I have seen many patients who have tried hot castor oil packs, Chinese herbs and numerous other homeopathic cures. I am unaware of scientific controlled studies showing benefit.

General teaching is about half of women with fibroids do not need surgery. Small fibroids in women with no or minimal symptoms should be followed. Larger fibroids should be evaluated more frequently so a grapefruit does not become a watermelon and increase the risk of surgery.

QUESTION: What are the treatment options?

Dr. Moore: There is no pill you can take for years to shrink fibroids. Medications for fibroids are meant to shrink them in preparation for surgery. There are companies trying to develop medications for long term use. Women with fibroids who are trying to avoid or delay surgery may want to consider an FDA supervised clinical trial. All exams and medications are at no cost. You have to keep a diary of symptoms and be prepared to get a placebo pill. Usually, a placebo is only for 6 months and then you will get the actual medication.
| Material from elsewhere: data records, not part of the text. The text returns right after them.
(* ===== verification/CollectorFacts.v ===== *)
(** * What the collector guarantees

    Every operation keeps the invariant of [CollectorInv.v], so a run of the
    agent keeps it wherever it stops; the theorems read it off. *)
From S2P Require Import Prelude GoStrings GoNumbers GoJson Domain Security Collector CollectorLogic CollectorInv.
Open Scope string_scope.
Open Scope list_scope.

Section Operations.
Context (k : nat) (w0 : World).

Notation I := (inv k w0).
Definition crashed (w : World) : Prop := sound w /\ kept w0 w /\ budget k 0 w.

Lemma inv_crashed n w : I n w -> crashed w.
Proof. intros (?&?&?). split_and!; [done|done|]. by eapply (budget_le k n); [lia|]. Qed.

Lemma inv_S n w : I (S n) w -> I n w.
Proof. apply inv_le. lia. Qed.

(** A name that is neither the sequence file's nor a snapshot's. *)
Definition untracked (p : place) (name : string) : Prop :=
  match p with Data => name <> "sequence" | Spool => is_json name = false end.

Lemma frame_files p w m : (forall name, untracked p name \/ m !! name = files p w !! name) ->
  same_spool w (set_files p m w) /\ stored (set_files p m w) = stored w.
Proof.
  intros Hm. destruct p; cbn in *.
  - split; [by split|]. unfold stored. cbn. destruct (Hm "sequence") as [|E]; [done|]. by rewrite E.
  - split; [|done]. split; [done|]. intros name Hj. unfold spooled. cbn. destruct (Hm name) as [|E]; [congruence|done].
Qed.

Lemma frame_put p w name e : untracked p name ->
  same_spool w (set_files p (<[name := e]> (files p w)) w) /\ stored (set_files p (<[name := e]> (files p w)) w) = stored w.
Proof.
  intros Hn. apply frame_files. intros x. destruct (decide (x = name)) as [->|Hne]; [by left|]. right. by rewrite lookup_insert_ne.
Qed.

Lemma frame_delete p w name : untracked p name ->
  same_spool w (set_files p (delete name (files p w)) w) /\ stored (set_files p (delete name (files p w)) w) = stored w.
Proof.
  intros Hn. apply frame_files. intros x. destruct (decide (x = name)) as [->|Hne]; [by left|]. right. by rewrite lookup_delete_ne.
Qed.

(** Giving up on a temporary file. *)
Lemma discard_spec {A} p name e (Q : A -> assertion) : untracked p name ->
  hoare I (_ ← attempt (remove p name); raise e) Q I crashed.
Proof.
  intros Hn. eapply hoare_bind with (R := fun _ => I); [|by intros _; apply hoare_raise; intros n w].
  apply hoare_ignore, hoare_atomic; [apply inv_crashed|by intros n w ?%inv_S|].
  intros n w w' Hw%inv_S Hok. case_match; [|done].
  assert (w' = set_files p (delete name (files p w)) w) as -> by congruence.
  destruct (frame_delete p w name Hn) as [Hs E]. pose proof (inv_frame _ _ _ _ _ Hw Hs E). split; [done|by eapply inv_crashed].
Qed.

(** ** Sequence numbers *)

Lemma next_after_spec n w unix : I (S n) w -> (unix < 2 ^ 62)%Z ->
  (stored w < next_after (stored w) unix)%Z /\ (next_after (stored w) unix + Z.of_nat (n + k) <= max_int64)%Z.
Proof.
  intros ([Hst _ _] & _ & [Hb Hn]) Hu. unfold next_after, max_int64 in *.
  destruct (Z.leb_spec unix (stored w)); [|lia]. rewrite wrap64_id; unfold min_int64, max_int64; lia.
Qed.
When a woman’s fibroids become problematic surgery is the next step. There are two options, hysterectomy or not. Non-hysterectomy options include Myomectomy(take the fibroids out), Uterine Artery Embolization(under Xray the blood supply to the uterus is blocked) and Radio Frequency Ablation(a needle is inserted by ultrasound into the fibroid that causes it to shrink in the next few months).
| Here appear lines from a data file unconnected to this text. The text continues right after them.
(* ===== verification/CollectorRuns.v ===== *)
(** * Runs of the collector: its theorems *)
From S2P Require Import Prelude GoStrings GoNumbers GoJson Domain Security SecurityFacts Collector CollectorLogic CollectorInv CollectorFacts.
Open Scope string_scope.
Open Scope list_scope.

Section Runs.
Context `{Ed25519} (private_key : string -> result string PrivateKey) (k : nat) (w0 : World).

Notation I := (inv k w0).
Notation crashed := (crashed k w0).

Lemma SignSnapshot_sequence s key s' : SignSnapshot s key = Ok s' -> s_sequence s' = s_sequence s.
Proof.
  unfold SignSnapshot. intros (b & _ & (b' & _ & [= <-])%bind_ok)%bind_ok. done.
Qed.

Lemma hoare_lift {A} (r : result string A) (Q : A -> assertion) (P : assertion) :
  (forall a, r = Ok a -> implies P (Q a)) -> implies P I -> hoare P (lift r) Q I crashed.
Proof. intros HQ HI. destruct r; [by apply hoare_ret, HQ|by apply hoare_raise]. Qed.

Lemma discover_spec : hoare I discover (fun _ => I) I crashed.
Proof.
  apply hoare_call; [by intros w ?%inv_crashed|]. intros n t w _ Hw%inv_S.
  destruct (tk_fault t); [| |by eapply inv_crashed]; by destruct (tk_found t).
Qed.

Lemma heartbeat_spec : hoare I (attempt heartbeat) (fun _ => I) I crashed.
Proof.
  apply hoare_ignore, hoare_call; [by intros w ?%inv_crashed|]. intros n t w _ Hw%inv_S.
  destruct (tk_fault t); [|done|by eapply inv_crashed]. by destruct (status_error _).
Qed.

Lemma now_spec P : (forall n w, P (S n) w -> P n w) -> (forall n w, P n w -> crashed w) -> hoare P now (fun _ => P) I crashed.
Proof. intros HS HC. apply hoare_now; [done|]. intros n w t Hw _. by apply HS. Qed.

Lemma runOnce_spec c id : hoare I (runOnce private_key c id) (fun _ => I) I crashed.
Proof.
  unfold runOnce. eapply hoare_bind; [apply now_spec; [apply inv_S|apply inv_crashed]|]. intros started.
  eapply hoare_bind; [apply discover_spec|]. intros found.
  eapply hoare_bind; [apply nextSequence_spec|]. intros sequence.
  apply hoare_if; [intros _; apply hoare_raise; by intros n w ?%fresh_inv|intros _].
  eapply hoare_bind; [apply now_spec; [apply fresh_S|apply fresh_crashed]|]. intros completed.
  eapply hoare_bind; [apply hoare_lift with (Q := fun _ => fresh k w0 sequence); [by intros a _ n w|by intros n w ?%fresh_inv]|].
  intros key. eapply hoare_bind with (R := fun s n w => s_sequence s = sequence /\ fresh k w0 sequence n w).
  { apply hoare_lift; [|by intros n w ?%fresh_inv]. intros s Hs%SignSnapshot_sequence n w Hw. by split. }
  intros s. eapply (hoare_pure _ _ _ (s_sequence s = sequence)); [intros n w Hw; exact Hw|]. intros <-.
  eapply hoare_bind; [apply queueSnapshot_spec|]. intros []. eapply hoare_pre; [apply flushSpool_spec|]. by intros n w [].
Qed.

Lemma turn_spec c id : hoare I (turn private_key c id) (fun _ => I) I crashed.
Proof.
  unfold turn. eapply hoare_bind; [apply heartbeat_spec|]. intros ?. eapply hoare_bind with (R := fun _ => I).
  { apply hoare_ignore. eapply hoare_bind; [apply flushSpool_spec|]. intros []. apply runOnce_spec. }
  intros ?. eapply hoare_bind; [apply heartbeat_spec|]. intros ?.
  eapply hoare_bind; [apply now_spec; [apply inv_S|apply inv_crashed]|]. intros ?. apply hoare_ret. by intros n w.
Qed.

Lemma agent_spec fuel c id : hoare I (agent private_key fuel c id) (fun _ => I) I crashed.
Proof.
  induction fuel as [|fuel IH]; [apply hoare_ret; by intros n w|].
  cbn [agent]. eapply hoare_bind; [apply turn_spec|]. intros []. apply IH.
Qed.

End Runs.

(** ** Termination *)

Section Fuel.
Context `{Ed25519} (private_key : string -> result string PrivateKey).

(** The ticks a computation leaves are a proper part of those it had, or the
    process was killed. *)
Definition consumes {A} (strict : bool) (m : io A) : Prop :=
  forall w ticks, match (m w ticks).2 with
    | Done _ rest | Raised _ rest => if strict then (length rest < length ticks)%nat else (length rest <= length ticks)%nat
    | Killed => True end.

Lemma consumes_weaken {A} (m : io A) b : consumes b m -> consumes false m.
Proof. intros Hm w ticks. specialize (Hm w ticks). destruct b; [|done]. destruct (m w ticks).2; lia. Qed.

Lemma consumes_bind {A B} (m : io A) (f : A -> io B) b : consumes b m -> (forall a, consumes false (f a)) -> consumes b (m ≫= f).
Proof.
  intros Hm Hf w ticks. specialize (Hm w ticks). unfold mbind, io_bind. destruct (m w ticks) as [w1 [a rest|e rest|]]; cbn in *; [|done|done].
  specialize (Hf a w1 rest). destruct (f a w1 rest).2, b; lia.
Qed.

Lemma consumes_attempt {A} (m : io A) b : consumes b m -> consumes b (attempt m).
Proof. intros Hm w ticks. specialize (Hm w ticks). unfold attempt. by destruct (m w ticks) as [w1 []]. Qed.

Lemma consumes_call {A} (f : Tick -> World -> World * verdict A) b : consumes b (call f).
Proof. intros w [|t ticks]; unfold call; cbn; [done|]. destruct (f t w) as [w1 []], b; cbn; lia. Qed.

Lemma consumes_ret {A} (a : A) : consumes false (mret a).
Proof. intros w ticks. cbn. lia. Qed.

Lemma consumes_raise {A} e : consumes false (raise (A := A) e).
Proof. intros w ticks. cbn. lia. Qed.

Lemma consumes_lift {A} (r : result string A) : consumes false (lift r).
Proof. destruct r; [apply consumes_ret|apply consumes_raise]. Qed.

(** Splits a computation into its calls. *)
Ltac consume :=
  repeat (intros;
    first [ solve [auto] | apply consumes_call | apply consumes_ret | apply consumes_raise | apply consumes_lift
          | apply consumes_attempt | apply consumes_bind | case_match ]).

Lemma consumes_used used l : consumes false (used_bytes used l).
Proof. revert used. induction l as [|[name e] l IH]; intros used; cbn [used_bytes]; consume; apply IH. Qed.

Lemma consumes_flush max_age : consumes false (flushSpool max_age).
Proof.
  assert (forall l, consumes false (flush_entries max_age l)) as Hl.
  { induction l as [|[name e] l IH]; cbn [flush_entries]; consume. }
  unfold flushSpool. consume; apply Hl.
Qed.

Lemma consumes_queue max_bytes s : consumes false (queueSnapshot max_bytes s).
Proof. pose proof consumes_used. unfold queueSnapshot. consume. Qed.

Lemma consumes_sequence : consumes false nextSequence.
Proof. unfold nextSequence. consume. Qed.

Lemma consumes_turn c id : consumes true (turn private_key c id).
Proof.
  assert (consumes false (runOnce private_key c id)) as Hrun.
  { unfold runOnce. pose proof consumes_sequence. pose proof (consumes_flush (max_age c)).
    pose proof (fun s => consumes_queue (max_bytes c) s). consume. }
  unfold turn. apply consumes_bind; [apply consumes_attempt, consumes_call|].
  pose proof (consumes_flush (max_age c)). consume.
Qed.

End Fuel.

(** ** Lifetimes of the process *)

Section Lives.
Context `{Ed25519} (private_key : string -> result string PrivateKey) (c : settings) (id : identity).

(** One lifetime: the loop with a turn for every system call, and one. *)
Definition life (w : World) (ticks : list Tick) : World * outcome unit :=
  agent private_key (S (length ticks)) c id w ticks.

Lemma turn_never_raises w ticks e rest : (turn private_key c id w ticks).2 <> Raised e rest.
Proof.
  unfold turn. assert (forall A (m : io A) w ticks e rest, (attempt m w ticks).2 <> Raised e rest) as Ha.
  { intros A m w1 t1 e1 r1. unfold attempt. by destruct (m w1 t1) as [w2 []]. }
  unfold mbind, io_bind. repeat match goal with
    | |- context [attempt ?m ?w ?t] => pose proof (Ha _ m w t); destruct (attempt m w t) as [? []]; cbn in *; [|naive_solver|done]
    end.
  unfold now, call. destruct rest2 as [|t rest2]; [done|]. by destruct (tk_fault t).
Qed.

Lemma agent_killed fuel w ticks : (length ticks < fuel)%nat -> (agent private_key fuel c id w ticks).2 = Killed.
Proof.
  revert w ticks. induction fuel as [|fuel IH]; intros w ticks Hlt; [lia|]. cbn [agent]. unfold mbind, io_bind.
  pose proof (consumes_turn private_key c id w ticks) as Hc. pose proof (turn_never_raises w ticks) as Hr.
  destruct (turn private_key c id w ticks) as [w1 [a rest|e rest|]]; cbn in *; [|by destruct (Hr e rest)|done].
  apply IH. lia.
Qed.

(** The process restarted after each of its lifetimes. *)
Definition lives (w : World) (scripts : list (list Tick)) : World := foldl (fun w ticks => (life w ticks).1) w scripts.

Definition calls (scripts : list (list Tick)) : nat := sum_list (length <$> scripts).

Lemma lives_within scripts k w0 : sound w0 -> Forall (Forall fine) scripts -> budget k (calls scripts) w0 ->
  sound (lives w0 scripts) /\ kept w0 (lives w0 scripts) /\ budget k 0 (lives w0 scripts).
Proof.
  revert w0. induction scripts as [|ticks scripts IH]; intros w0 Hs Hf Hb; [done|]. cbn [lives foldl].
  apply Forall_cons in Hf as [Ht Hf]. change (calls (ticks :: scripts)) with (length ticks + calls scripts)%nat in Hb.
  assert (inv (calls scripts + k) w0 (length ticks) w0) as Hi.
  { split_and!; [done|done|]. unfold budget in *. by rewrite Nat.add_assoc. }
  pose proof (agent_spec private_key (calls scripts + k) w0 (S (length ticks)) c id w0 ticks Ht Hi) as Hrun.
  pose proof (agent_killed (S (length ticks)) w0 ticks ltac:(lia)) as Hkill. unfold life at 2 4 6.
  destruct (agent private_key _ c id w0 ticks) as [w1 o]. cbn in Hkill. subst o. destruct Hrun as (Hs1 & Hk1 & Hb1).
  destruct (IH w1 Hs1 Hf Hb1) as (Hs2 & Hk2 & Hb2). split_and!; [done|by etrans|done].
Qed.

Lemma lives_spec scripts w0 : sound w0 -> Forall (Forall fine) scripts -> budget 0 (calls scripts) w0 ->
  sound (lives w0 scripts) /\ kept w0 (lives w0 scripts) /\ budget 0 0 (lives w0 scripts).
Proof. apply lives_within. Qed.

End Lives.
Myomectomy can be performed by hysteroscopy. A small scope is inserted through the cervix and a small submucosal fibroid is removed. No abdominal incisions are made and recovery is 2 to 4 days.

Laparoscopic myomectomy is possible in most(98-99%) women. The small incisions allow part-time return to work in as little as 4 to 5 days and fulltime in 10 to 14 days in office-based patients, including physician patients.
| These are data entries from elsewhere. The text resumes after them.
(* ===== verification/GoNetip.v ===== *)
(** * Network addresses

    [net/netip]'s addresses and prefixes, and [net.SplitHostPort]: parsing,
    membership and printing. *)
From S2P Require Import Prelude GoStrings.
From Stdlib Require Import Ascii.
Open Scope string_scope.
Open Scope list_scope.

(** ** Addresses *)

(** An IPv4 address as 32 bits; an IPv6 address as 128 bits with its zone,
    empty when there is none. *)
Inductive Addr := V4 (n : N) | V6 (n : N) (zone : string).

#[export] Instance addr_eq_dec : EqDecision Addr.
Proof. solve_decision. Defined.

(** Big-endian digits in base [b]. *)
Definition big_endian (b : N) (l : list N) : N := foldl (fun acc d => acc * b + d)%N 0%N l.

Definition decimal_value (c : ascii) : option N :=
  let n := byte_of c in if ((48 <=? n) && (n <=? 57))%N then Some (n - 48)%N else None.

Definition hex_value (c : ascii) : option N :=
  let n := byte_of c in
  if ((48 <=? n) && (n <=? 57))%N then Some (n - 48)%N else
  if ((97 <=? n) && (n <=? 102))%N then Some (n - 87)%N else
  if ((65 <=? n) && (n <=? 70))%N then Some (n - 55)%N else None.

(** [parseIPv4Fields]: the octet read so far, its number of digits, and the
    octets before it. *)
Fixpoint v4_fields (s : string) (val : N) (digits : nat) (before : list N) : option (list N) :=
  match s with
  | EmptyString => if (length before <? 3)%nat then None else Some (before ++ [val])
  | String c s' =>
      match decimal_value c with
      | Some d =>
          if (digits =? 1)%nat && (val =? 0)%N then None else
          let val := (val * 10 + d)%N in
          if (255 <? val)%N then None else v4_fields s' val (S digits) before
      | None =>
          if negb (Ascii.eqb c ".") then None else
          if (digits =? 0)%nat || bool_decide (s' = "") then None else
          if (length before =? 3)%nat then None else v4_fields s' 0 0 (before ++ [val])
      end
  end.

Definition parse_v4 (s : string) : option Addr := V4 ∘ big_endian 256 <$> v4_fields s 0 0 [].

(** The hexadecimal digits a text starts with, as values, and the rest. *)
Fixpoint hex_digits (s : string) : list N * string :=
  match s with
  | EmptyString => ([], "")
  | String c s' => match hex_value c with
                   | Some d => let '(ds, rest) := hex_digits s' in (d :: ds, rest)
                   | None => ([], s) end
  end.

(** The loop of [parseIPv6]: the 16-bit groups so far, and where the ellipsis
    is among them. Eight turns fill the address. *)
Fixpoint v6_groups (turns : nat) (s : string) (groups : list N) (ellipsis : option nat) : option (list N * option nat) :=
  match turns with
  | O => if bool_decide (s = "") then Some (groups, ellipsis) else None
  | S turns' =>
      let '(ds, rest) := hex_digits s in
      if (length ds =? 0)%nat || (4 <? length ds)%nat then None else
      match rest with
      | EmptyString => Some (groups ++ [big_endian 16 ds], ellipsis)
      | String c rest' =>
          if Ascii.eqb c "." then
            if bool_decide (ellipsis = None) && negb (length groups =? 6)%nat then None else
            if (6 <? length groups)%nat then None else
            match v4_fields s 0 0 [] with
            | Some [a; b; x; y] => Some (groups ++ [a * 256 + b; x * 256 + y]%N, ellipsis)
            | _ => None
            end
          else
          let groups := groups ++ [big_endian 16 ds] in
          if negb (Ascii.eqb c ":") then None else
          match rest' with
          | EmptyString => None
          | String d rest'' =>
              if negb (Ascii.eqb d ":") then v6_groups turns' rest' groups ellipsis else
              if bool_decide (is_Some ellipsis) then None else
              if bool_decide (rest'' = "") then Some (groups, Some (length groups))
              else v6_groups turns' rest'' groups (Some (length groups))
          end
      end
  end.

(** The ellipsis expanded: it stands for one group of zeros at least. *)
Definition v6_expand (r : list N * option nat) : option (list N) :=
  let '(groups, ellipsis) := r in
  match ellipsis with
  | None => if (length groups =? 8)%nat then Some groups else None
  | Some e => if (length groups <? 8)%nat then Some (take e groups ++ replicate (8 - length groups) 0%N ++ drop e groups) else None
  end.

Definition parse_v6 (s : string) : option Addr :=
  let cut := match String.index 0 "%" s with
    | Some i => (String.substring 0 i s, Some (String.substring (S i) (String.length s) s))
    | None => (s, None) end in
  if bool_decide (cut.2 = Some "") then None else
  let zone := default "" cut.2 in
  let s := cut.1 in
  let r := if has_prefix s "::" then
             let s := trim_prefix s "::" in
             if bool_decide (s = "") then Some ([], Some 0%nat) else v6_groups 8 s [] (Some 0%nat)
           else v6_groups 8 s [] None in
  groups ← r;
  full ← v6_expand groups;
  Some (V6 (big_endian 65536 full) zone).

(** [netip.ParseAddr]: the first dot, colon or percent sign tells the family. *)
Fixpoint family (s : string) : option ascii :=
  match s with
  | EmptyString => None
  | String c s' => if Ascii.eqb c "." || Ascii.eqb c ":" || Ascii.eqb c "%" then Some c else family s'
  end.

Definition ParseAddr (s : string) : option Addr :=
  match family s with
  | Some c => if Ascii.eqb c "." then parse_v4 s else if Ascii.eqb c ":" then parse_v6 s else None
  | None => None
  end.

(** ** Printing *)

Definition format_N (n : N) : string := format_int (Z.of_N n).

(** The digits of [n] in base [b], at least [width] of them. *)
Fixpoint digits_of (b : N) (width : nat) (n : N) (acc : list N) : list N :=
  match width with O => acc | S width' => digits_of b width' (n / b)%N ((n mod b)%N :: acc) end.

Definition string4 (n : N) : string := join "." (format_N <$> digits_of 256 4 n []).

(** A 16-bit group in hexadecimal, without leading zeros. *)
Definition hex_group (n : N) : string :=
  match drop_while (fun d => d =? 0)%N (digits_of 16 4 n []) with
  | [] => "0"
  | ds => String.string_of_list_ascii (hex_digit <$> ds)
  end.

(** The first of the longest runs of two or more zero groups. *)
Fixpoint zero_run (l : list N) : nat :=
  match l with 0%N :: l' => S (zero_run l') | _ => 0 end.

Definition longest_run (groups : list N) : nat * nat :=
  foldl (fun best i => let l := zero_run (drop i groups) in if (2 <=? l)%nat && (best.2 <? l)%nat then (i, l) else best)
    (8, 0)%nat (seq 0 8).

Definition string6 (groups : list N) : string :=
  let '(i, l) := longest_run groups in
  if (l =? 0)%nat then join ":" (hex_group <$> groups)
  else join ":" (hex_group <$> take i groups) +:+ "::" +:+ join ":" (hex_group <$> drop (i + l) groups).

(** [Addr.String]; an IPv4 address within IPv6 keeps its prefix. *)
Definition addr_string (a : Addr) : string :=
  match a with
  | V4 n => string4 n
  | V6 n zone =>
      (if (N.shiftr n 32 =? 65535)%N then "::ffff:" +:+ string4 (n mod 2 ^ 32) else string6 (digits_of 65536 8 n []))
      +:+ (if bool_decide (zone = "") then "" else "%" +:+ zone)
  end.

(** ** Prefixes *)

Record Prefix := { p_addr : Addr; p_bits : N }.

(** The text after the last [c], and what comes before it. *)
Fixpoint cut_last (c : ascii) (s : string) : option (string * string) :=
  match s with
  | EmptyString => None
  | String d s' =>
      match cut_last c s' with
      | Some (a, b) => Some (String d a, b)
      | None => if Ascii.eqb d c then Some ("", s') else None
      end
  end.

Definition has_zone (a : Addr) : bool := match a with V6 _ z => negb (bool_decide (z = "")) | V4 _ => false end.

Definition ParsePrefix (s : string) : option Prefix :=
  '(addr, bits) ← cut_last "/" s;
  ip ← ParseAddr addr;
  if has_zone ip then None else
  let signed := match bits with String c (String _ _) => negb (bool_decide (is_Some (decimal_value c))) || Ascii.eqb c "0" | _ => false end in
  if signed then None else
  let '(n, failed) := parse_int bits in
  let most := match ip with V4 _ => 32 | V6 _ _ => 128 end%Z in
  if failed || (n <? 0)%Z || (most <? n)%Z then None else Some {| p_addr := ip; p_bits := Z.to_N n |}.

(** [Prefix.Contains]: the families agree, and so do the leading bits. *)
Definition prefix_contains (p : Prefix) (a : Addr) : bool :=
  match p_addr p, a with
  | V4 n, V4 m => (N.shiftr (N.lxor n m) (32 - p_bits p) =? 0)%N
  | V6 n _, V6 m z => bool_decide (z = "") && (N.shiftr (N.lxor n m) (128 - p_bits p) =? 0)%N
  | _, _ => false
  end.

(** A prefix of an address without zone, no longer than it. *)
Definition prefix_valid (p : Prefix) : Prop :=
  has_zone (p_addr p) = false /\ (p_bits p <= match p_addr p with V4 _ => 32 | V6 _ _ => 128 end)%N.

Lemma ParsePrefix_valid s p : ParsePrefix s = Some p -> prefix_valid p.
Proof.
  unfold ParsePrefix. destruct (cut_last _ _) as [[addr bits]|]; [cbn [mbind option_bind]|done].
  destruct (ParseAddr addr) as [ip|]; [cbn [mbind option_bind]|done]. destruct (has_zone ip) eqn:Hz; [done|].
  destruct (match bits with "" => false | _ => _ end); [done|]. destruct (parse_int bits) as [n failed].
  destruct (failed || (n <? 0)%Z || _) eqn:Hn; [done|]. intros [= <-]. apply orb_false_iff in Hn as [[_ Hn]%orb_false_iff Hmost].
  split; [done|]. cbn [p_addr p_bits]. destruct ip; lia.
Qed.

(** ** Host and port *)

Definition has_byte (c : ascii) (s : string) : bool := bool_decide (c ∈ String.list_ascii_of_string s).

(** [net.SplitHostPort], its host; [None] is an error. *)
Definition split_host (s : string) : option string :=
  '(before, port) ← cut_last ":" s;
  match before with
  | String "[" inner =>
      match split_on "]" inner with
      | [host; ""] => if has_byte "[" host || has_byte "[" port || has_byte "]" port then None else Some host
      | _ => None
      end
  | _ => if has_byte ":" before || has_byte "[" s || has_byte "]" s then None else Some before
  end.

Example addresses :
  addr_string <$> ParseAddr "10.1.2.3" = Some "10.1.2.3" /\
  ParseAddr "10.01.2.3" = None /\ ParseAddr "256.1.1.1" = None /\ ParseAddr "1.2.3" = None /\
  addr_string <$> ParseAddr "2001:DB8:0:0:1::1" = Some "2001:db8::1:0:0:1" /\
  addr_string <$> ParseAddr "::ffff:192.0.2.1" = Some "::ffff:192.0.2.1" /\
  addr_string <$> ParseAddr "fe80::1%eth0" = Some "fe80::1%eth0" /\
  addr_string <$> ParseAddr "1:0:0:2:0:0:0:3" = Some "1:0:0:2::3" /\
  addr_string <$> ParseAddr "::" = Some "::" /\ ParseAddr "1::2::3" = None /\ ParseAddr "1:2:3:4:5:6:7:8:9" = None /\
  ParseAddr "1:2:3:4:5:6:7:8::" = None /\ ParseAddr "12345::" = None.
Proof. repeat split; vm_compute; reflexivity. Qed.

Example prefixes :
  (p ← ParsePrefix "10.0.0.0/8"; a ← ParseAddr "10.200.3.4"; Some (prefix_contains p a)) = Some true /\
  (p ← ParsePrefix "10.0.0.0/8"; a ← ParseAddr "11.0.0.1"; Some (prefix_contains p a)) = Some false /\
  (p ← ParsePrefix "fd00::/8"; a ← ParseAddr "fd12::1"; Some (prefix_contains p a)) = Some true /\
  ParsePrefix "10.0.0.0/33" = None /\ ParsePrefix "10.0.0.0/08" = None /\ ParsePrefix "10.0.0.0" = None.
Proof. repeat split; vm_compute; reflexivity. Qed.

Example hosts :
  split_host "192.0.2.1:4000" = Some "192.0.2.1" /\ split_host "[::1]:80" = Some "::1" /\
  split_host "::1:80" = None /\ split_host "localhost" = None.
Proof. repeat split; vm_compute; reflexivity. Qed.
Uterine artery embolization is an alternative to hysterectomy. The radiology approach is highly successful. Fibroids shrink and symptoms improve. It is not recommended if seeking pregnancy. The procedure failure rate in one study at 3 years was 30% versus 3% for myomectomy. Larger fibroids may not always shrink and are still bothersome in some. The benefit of myomectomy is removal of the tumor.

Radiofrequency ablation(RFA) is newer. It has been used in other areas with success and has been available by a laparoscopic application for several years.

The most exciting advance in fibroid treatment technology in the last 20 years occurred last August when the FDA approved the SONATA platform for ultrasound-guided trans cervical RFA of fibroids. An ultrasound probe inside the uterine cavity and then a needle is inserted into the fibroid and it is treated with RFA. In laparoscopic and hysteroscopic surgery there are often small interstitial fibroids that cannot be taken care of. That means the woman will need something else later. The SONATA procedure allows us to take care of all the fibroids. Sometimes it will be combined with laparoscopic or hysteroscopic surgery, but it can be done by itself in certain cases. It depends on the size and location of the fibroids.

Hysterectomy is the more common choice of women who have completed their family, no more bleeding and no more fibroids. Minimally invasive hysterectomy is possible over 99% of the time. Non-robotic laparoscopic hysterectomy has less pain and a faster recovery while costing less to perform.